» Exercise brief
All lines containing the string "object" must be copied from the entries.

== Segment start ==

(** * Auditorium control panel: dashboard and admin scripts

    A shallow embedding of the browser scripts of the auditorium control
    application (the dashboard script and [static/js/admin.js]) and the
    properties of their request/response handling.

    The scripts are event handlers over a page (DOM fields, a few globals)
    that talk to the server through [fetch].  An [async] function is split
    where it awaits its response: the part that runs when the handler is
    called issues the request and leaves a continuation in flight; the
    continuation runs when the response settles.  Exceptions, [try],
    [catch] and [finally] are those of a state-and-exception monad. *)

From Stdlib Require Import ZArith String Ascii List DecimalString Lia.
From stdpp Require Import gmap strings list.

Set Warnings "-register-all".
Local Open Scope Z_scope.
Local Open Scope string_scope.

(** ** JavaScript values, as far as the scripts use them *)

Module JS.

(** A parsed JSON body, plus [undefined] and [NaN], which the scripts can
    produce themselves.  Numbers are the integral ones; an object keeps one
    binding per key, found by [assoc]. *)
Inductive value : Type :=
| VUndef
| VNull
| VNaN
| VBool (b : bool)
| VNum (n : Z)
| VStr (s : string)
| VArr (l : list value)
| VObj (fields : list (string * value)).

Inductive exn : Type :=
| TypeError
| SyntaxError
| FetchFailed
| Error (msg : string).

Definition dq : string := String (ascii_of_nat 34) EmptyString.
Definition nl : string := String (ascii_of_nat 10) EmptyString.

Fixpoint sp (n : nat) : string :=
  match n with
  | O => EmptyString
  | S n' => String (ascii_of_nat 32) (sp n')
  end.

Definition num_to_string (n : Z) : string :=
  NilZero.string_of_int (Z.to_int n).

(** [ToString], the conversion a template literal applies. *)
Fixpoint to_string (v : value) : string :=
  match v with
  | VUndef => "undefined"
  | VNull => "null"
  | VNaN => "NaN"
  | VBool true => "true"
  | VBool false => "false"
  | VNum n => num_to_string n
  | VStr s => s
  | VArr l =>
      let elem (x : value) : string :=
        match x with
        | VUndef | VNull => EmptyString
        | _ => to_string x
        end in
      (fix join (xs : list value) : string :=
         match xs with
         | [] => EmptyString
         | [x] => elem x
         | x :: rest => elem x +:+ "," +:+ join rest
         end) l
  | VObj _ => "[object Object]"
  end.

(** Assignment to [textContent], a nullable string attribute: [null] and
    [undefined] give the empty text. *)
Definition text_content (v : value) : string :=
  match v with
  | VUndef | VNull => EmptyString
  | _ => to_string v
  end.

(** [ToBoolean]. *)
Definition truthy (v : value) : bool :=
  match v with
  | VUndef | VNull | VNaN => false
  | VBool b => b
  | VNum n => negb (n =? 0)%Z
  | VStr s => negb (String.eqb s EmptyString)
  | VArr _ | VObj _ => true
  end.

(** [a || b] *)
Definition js_or (a b : value) : value := if truthy a then a else b.

(** [v === 's'] for a string literal. *)
Definition is_str (v : value) (s : string) : bool :=
  match v with
  | VStr s' => String.eqb s' s
  | _ => false
  end.

Fixpoint assoc (k : string) (fields : list (string * value)) : value :=
  match fields with
  | [] => VUndef
  | (k', v) :: rest => if String.eqb k' k then v else assoc k rest
  end.

(** [v.k] for an identifier [k]: [None] is the TypeError raised on [null]
    and [undefined]. *)
Definition prop (v : value) (k : string) : option value :=
  match v with
  | VUndef | VNull => None
  | VObj fields => Some (assoc k fields)
  | VArr l => Some (if String.eqb k "length" then VNum (Z.of_nat (length l)) else VUndef)
  | VStr s => Some (if String.eqb k "length" then VNum (Z.of_nat (String.length s)) else VUndef)
  | _ => Some VUndef
  end.

(** What a [fetch] settles to: the promise rejects, or a response arrives
    with its HTTP status and a body that [res.json()] parses or rejects. *)
Inductive fetch_result : Type :=
| NetworkFailure
| Response (status : Z) (body : option value).

(** [res.ok] *)
Definition res_ok (status : Z) : bool :=
  ((200 <=? status) && (status <=? 299))%Z.

Record request : Type := mkRequest {
  url : string;
  method : string;
  body : option value
}.

(** *** State and exceptions *)

Inductive result (A : Type) : Type :=
| Ok (a : A)
| Thrown (e : exn).
Arguments Ok {A} a.
Arguments Thrown {A} e.

Definition M (S A : Type) : Type := S -> result A * S.

Section Monad.
Context {S : Type}.

Definition ret {A} (a : A) : M S A := fun s => (Ok a, s).

Definition bind {A B} (m : M S A) (k : A -> M S B) : M S B :=
  fun s =>
    match m s with
    | (Ok a, s') => k a s'
    | (Thrown e, s') => (Thrown e, s')
    end.

Definition throw {A} (e : exn) : M S A := fun s => (Thrown e, s).

Definition modify (f : S -> S) : M S unit := fun s => (Ok tt, f s).

Definition gets {A} (f : S -> A) : M S A := fun s => (Ok (f s), s).

(** [try { m } catch (e) { h e }] *)
Definition try_catch {A} (m : M S A) (h : exn -> M S A) : M S A :=
  fun s =>
    match m s with
    | (Ok a, s') => (Ok a, s')
    | (Thrown e, s') => h e s'
    end.

(** [try { m } finally { f }]: [f] runs on both exits; the completion of
    [m] stands unless [f] throws itself. *)
Definition try_finally {A} (m : M S A) (f : M S unit) : M S A :=
  fun s =>
    match m s with
    | (r, s') =>
        match f s' with
        | (Ok _, s'') => (r, s'')
        | (Thrown e, s'') => (Thrown e, s'')
        end
    end.

Definition get_prop (v : value) (k : string) : M S value :=
  match prop v k with
  | Some x => ret x
  | None => throw TypeError
  end.

(** [v.forEach(f)]: only an array has the method. *)
Fixpoint for_each_list (f : value -> M S unit) (l : list value) : M S unit :=
  match l with
  | [] => ret tt
  | x :: rest => bind (f x) (fun _ => for_each_list f rest)
  end.

Definition for_each (v : value) (f : value -> M S unit) : M S unit :=
  match v with
  | VArr l => for_each_list f l
  | _ => throw TypeError
  end.

(** [await res.json()], once the fetch has settled to [r]. *)
Definition json_of (b : option value) : M S value :=
  match b with
  | Some d => ret d
  | None => throw SyntaxError
  end.

Definition exec {A} (m : M S A) (s : S) : S := snd (m s).
Definition outcome {A} (m : M S A) (s : S) : result A := fst (m s).

(** Every run of [m] relates the state it starts in to the state it
    ends in, whichever way it completes. *)
Definition preserves (R : S -> S -> Prop) {A} (m : M S A) : Prop :=
  forall s, R s (exec m s).

(** The part [proj] of the state is the same before and after. *)
Definition same {X} (proj : S -> X) : S -> S -> Prop :=
  fun s s' => proj s' = proj s.

(** If [I] holds before, it holds after. *)
Definition keeps (I : S -> Prop) : S -> S -> Prop :=
  fun s s' => I s -> I s'.
End Monad.

Declare Scope js_scope.
Delimit Scope js_scope with js.
Notation "x <- m ;; k" := (bind m (fun x => k))
  (at level 100, m at next level, right associativity) : js_scope.
Notation "m ;;; k" := (bind m (fun _ => k))
  (at level 100, right associativity) : js_scope.

End JS.

(** ** The dashboard script *)

Module Dashboard.
Import JS.
Local Open Scope js_scope.

(** A command button: the two properties the script writes. *)
Record button : Type := mkButton {
  disabled : bool;
  innerHTML : string
}.

(** A notification element created by [mostrarNotificacion]. *)
Record notif : Type := mkNotif {
  el : nat;
  className : string;
  textContent : string;
  animation : string
}.

(** The two [setTimeout] callbacks of a notification. *)
Inductive timer : Type :=
| SlideOut (n : nat)
| Remove (n : nat).

(** The rest of an [async] function, waiting for its fetch to settle. *)
Inductive cont : Type :=
| KEstado
| KComando (btn : nat) (textoOriginal : string)
| KApagado (btn : nat) (textoOriginal : string)
| KLogs.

== Segment end ==

» Solution
    produce themselves.  Numbers are the integral ones; an object keeps one
  | VObj _ => "[object Object]"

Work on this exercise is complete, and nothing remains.